◆ Work instructions
Copy out, from the entries below, each line that holds the string "StatsDump".

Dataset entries

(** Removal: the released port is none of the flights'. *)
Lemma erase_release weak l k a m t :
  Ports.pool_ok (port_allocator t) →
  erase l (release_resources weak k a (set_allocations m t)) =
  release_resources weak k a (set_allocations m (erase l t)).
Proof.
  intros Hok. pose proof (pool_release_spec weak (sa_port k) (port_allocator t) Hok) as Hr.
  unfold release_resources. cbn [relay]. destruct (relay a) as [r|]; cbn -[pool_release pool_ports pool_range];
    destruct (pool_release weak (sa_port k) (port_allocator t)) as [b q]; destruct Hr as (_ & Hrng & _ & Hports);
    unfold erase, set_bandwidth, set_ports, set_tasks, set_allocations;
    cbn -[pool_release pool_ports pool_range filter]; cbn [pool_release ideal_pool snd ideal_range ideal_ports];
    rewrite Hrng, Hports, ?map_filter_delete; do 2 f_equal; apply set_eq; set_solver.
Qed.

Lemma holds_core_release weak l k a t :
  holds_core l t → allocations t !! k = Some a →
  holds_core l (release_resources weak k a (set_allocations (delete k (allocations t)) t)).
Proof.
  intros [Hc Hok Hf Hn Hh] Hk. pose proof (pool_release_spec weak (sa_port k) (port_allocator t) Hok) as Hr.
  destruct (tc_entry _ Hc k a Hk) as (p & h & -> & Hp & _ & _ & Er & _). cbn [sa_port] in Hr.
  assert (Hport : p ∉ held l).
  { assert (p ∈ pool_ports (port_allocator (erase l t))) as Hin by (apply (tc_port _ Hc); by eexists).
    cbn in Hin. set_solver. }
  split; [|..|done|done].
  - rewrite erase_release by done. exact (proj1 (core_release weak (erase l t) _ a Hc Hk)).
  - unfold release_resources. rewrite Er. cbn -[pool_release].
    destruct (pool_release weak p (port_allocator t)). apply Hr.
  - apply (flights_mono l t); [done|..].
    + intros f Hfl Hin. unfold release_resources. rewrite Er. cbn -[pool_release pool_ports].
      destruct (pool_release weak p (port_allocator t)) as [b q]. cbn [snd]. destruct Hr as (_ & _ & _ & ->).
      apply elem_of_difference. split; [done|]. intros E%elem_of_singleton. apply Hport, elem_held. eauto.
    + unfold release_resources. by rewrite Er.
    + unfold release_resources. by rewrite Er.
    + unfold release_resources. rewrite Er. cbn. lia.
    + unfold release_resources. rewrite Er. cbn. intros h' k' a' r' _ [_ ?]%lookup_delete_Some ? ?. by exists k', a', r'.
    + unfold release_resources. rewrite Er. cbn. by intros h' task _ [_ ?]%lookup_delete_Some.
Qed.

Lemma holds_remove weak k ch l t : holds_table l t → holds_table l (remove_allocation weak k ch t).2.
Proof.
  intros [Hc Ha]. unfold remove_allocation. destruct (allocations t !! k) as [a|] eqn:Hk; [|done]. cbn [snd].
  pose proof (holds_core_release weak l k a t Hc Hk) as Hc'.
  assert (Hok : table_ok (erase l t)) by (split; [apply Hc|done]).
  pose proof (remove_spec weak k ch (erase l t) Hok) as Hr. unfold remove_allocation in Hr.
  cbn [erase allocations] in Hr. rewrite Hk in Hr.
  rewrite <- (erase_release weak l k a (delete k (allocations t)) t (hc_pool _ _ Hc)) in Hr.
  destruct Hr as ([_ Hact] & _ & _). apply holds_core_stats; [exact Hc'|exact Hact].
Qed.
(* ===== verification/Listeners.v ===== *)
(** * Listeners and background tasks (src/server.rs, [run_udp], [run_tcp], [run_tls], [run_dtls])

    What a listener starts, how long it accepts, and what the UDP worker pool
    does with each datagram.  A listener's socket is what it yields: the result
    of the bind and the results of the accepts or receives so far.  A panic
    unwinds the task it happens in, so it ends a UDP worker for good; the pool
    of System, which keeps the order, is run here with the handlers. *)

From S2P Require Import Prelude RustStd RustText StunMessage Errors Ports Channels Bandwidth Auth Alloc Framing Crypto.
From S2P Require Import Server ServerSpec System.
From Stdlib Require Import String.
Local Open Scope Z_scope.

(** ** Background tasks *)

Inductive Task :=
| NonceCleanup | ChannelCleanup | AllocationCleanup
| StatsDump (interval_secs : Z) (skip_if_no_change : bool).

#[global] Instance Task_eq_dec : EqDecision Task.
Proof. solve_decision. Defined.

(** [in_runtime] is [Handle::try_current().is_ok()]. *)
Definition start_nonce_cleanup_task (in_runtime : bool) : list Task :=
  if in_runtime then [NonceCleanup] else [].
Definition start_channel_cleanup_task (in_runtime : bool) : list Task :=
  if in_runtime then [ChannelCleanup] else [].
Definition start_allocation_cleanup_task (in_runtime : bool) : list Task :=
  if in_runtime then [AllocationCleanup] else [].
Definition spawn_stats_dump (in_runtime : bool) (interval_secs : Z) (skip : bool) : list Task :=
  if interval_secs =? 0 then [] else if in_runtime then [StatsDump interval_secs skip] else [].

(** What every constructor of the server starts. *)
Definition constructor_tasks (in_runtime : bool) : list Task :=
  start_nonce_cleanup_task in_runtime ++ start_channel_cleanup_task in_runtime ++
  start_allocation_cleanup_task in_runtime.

...

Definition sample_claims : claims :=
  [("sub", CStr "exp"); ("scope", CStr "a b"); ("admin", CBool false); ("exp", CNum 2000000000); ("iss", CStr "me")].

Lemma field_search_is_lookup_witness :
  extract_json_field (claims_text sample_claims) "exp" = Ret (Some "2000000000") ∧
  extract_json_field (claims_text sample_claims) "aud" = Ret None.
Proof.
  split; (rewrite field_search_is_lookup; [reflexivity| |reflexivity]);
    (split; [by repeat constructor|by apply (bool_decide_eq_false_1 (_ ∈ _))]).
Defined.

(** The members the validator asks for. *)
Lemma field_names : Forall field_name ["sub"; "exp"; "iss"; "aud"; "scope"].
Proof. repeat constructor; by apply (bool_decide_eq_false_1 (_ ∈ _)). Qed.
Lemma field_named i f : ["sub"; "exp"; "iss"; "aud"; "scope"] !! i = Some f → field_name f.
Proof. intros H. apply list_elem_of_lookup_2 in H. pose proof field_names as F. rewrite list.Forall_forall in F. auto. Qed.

* * *

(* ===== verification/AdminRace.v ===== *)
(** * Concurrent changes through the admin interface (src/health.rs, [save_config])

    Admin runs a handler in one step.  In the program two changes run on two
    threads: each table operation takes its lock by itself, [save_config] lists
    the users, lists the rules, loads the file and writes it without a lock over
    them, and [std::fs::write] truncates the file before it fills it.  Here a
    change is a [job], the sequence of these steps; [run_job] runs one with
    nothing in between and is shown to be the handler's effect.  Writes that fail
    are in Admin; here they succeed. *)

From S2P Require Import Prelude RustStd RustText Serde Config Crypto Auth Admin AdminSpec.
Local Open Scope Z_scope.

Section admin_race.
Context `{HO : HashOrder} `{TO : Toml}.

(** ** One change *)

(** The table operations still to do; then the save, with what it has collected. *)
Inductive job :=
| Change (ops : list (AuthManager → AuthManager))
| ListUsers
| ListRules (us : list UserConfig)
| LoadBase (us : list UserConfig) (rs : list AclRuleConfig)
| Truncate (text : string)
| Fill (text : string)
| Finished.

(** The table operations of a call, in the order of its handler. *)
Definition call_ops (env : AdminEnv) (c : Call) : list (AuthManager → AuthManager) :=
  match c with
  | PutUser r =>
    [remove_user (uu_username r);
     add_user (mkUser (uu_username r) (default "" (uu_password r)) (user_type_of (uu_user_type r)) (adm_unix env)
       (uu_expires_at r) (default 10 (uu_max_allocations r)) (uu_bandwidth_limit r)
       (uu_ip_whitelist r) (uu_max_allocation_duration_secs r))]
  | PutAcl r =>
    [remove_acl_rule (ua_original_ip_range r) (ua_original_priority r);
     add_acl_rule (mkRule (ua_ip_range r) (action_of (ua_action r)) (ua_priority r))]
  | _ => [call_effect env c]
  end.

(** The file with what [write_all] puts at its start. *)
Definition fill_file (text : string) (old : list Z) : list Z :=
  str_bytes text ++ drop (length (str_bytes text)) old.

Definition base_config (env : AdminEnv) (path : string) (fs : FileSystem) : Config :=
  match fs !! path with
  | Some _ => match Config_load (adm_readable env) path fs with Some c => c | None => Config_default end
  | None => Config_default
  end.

◆ Worked solution
| StatsDump (interval_secs : Z) (skip_if_no_change : bool).
  if interval_secs =? 0 then [] else if in_runtime then [StatsDump interval_secs skip] else [].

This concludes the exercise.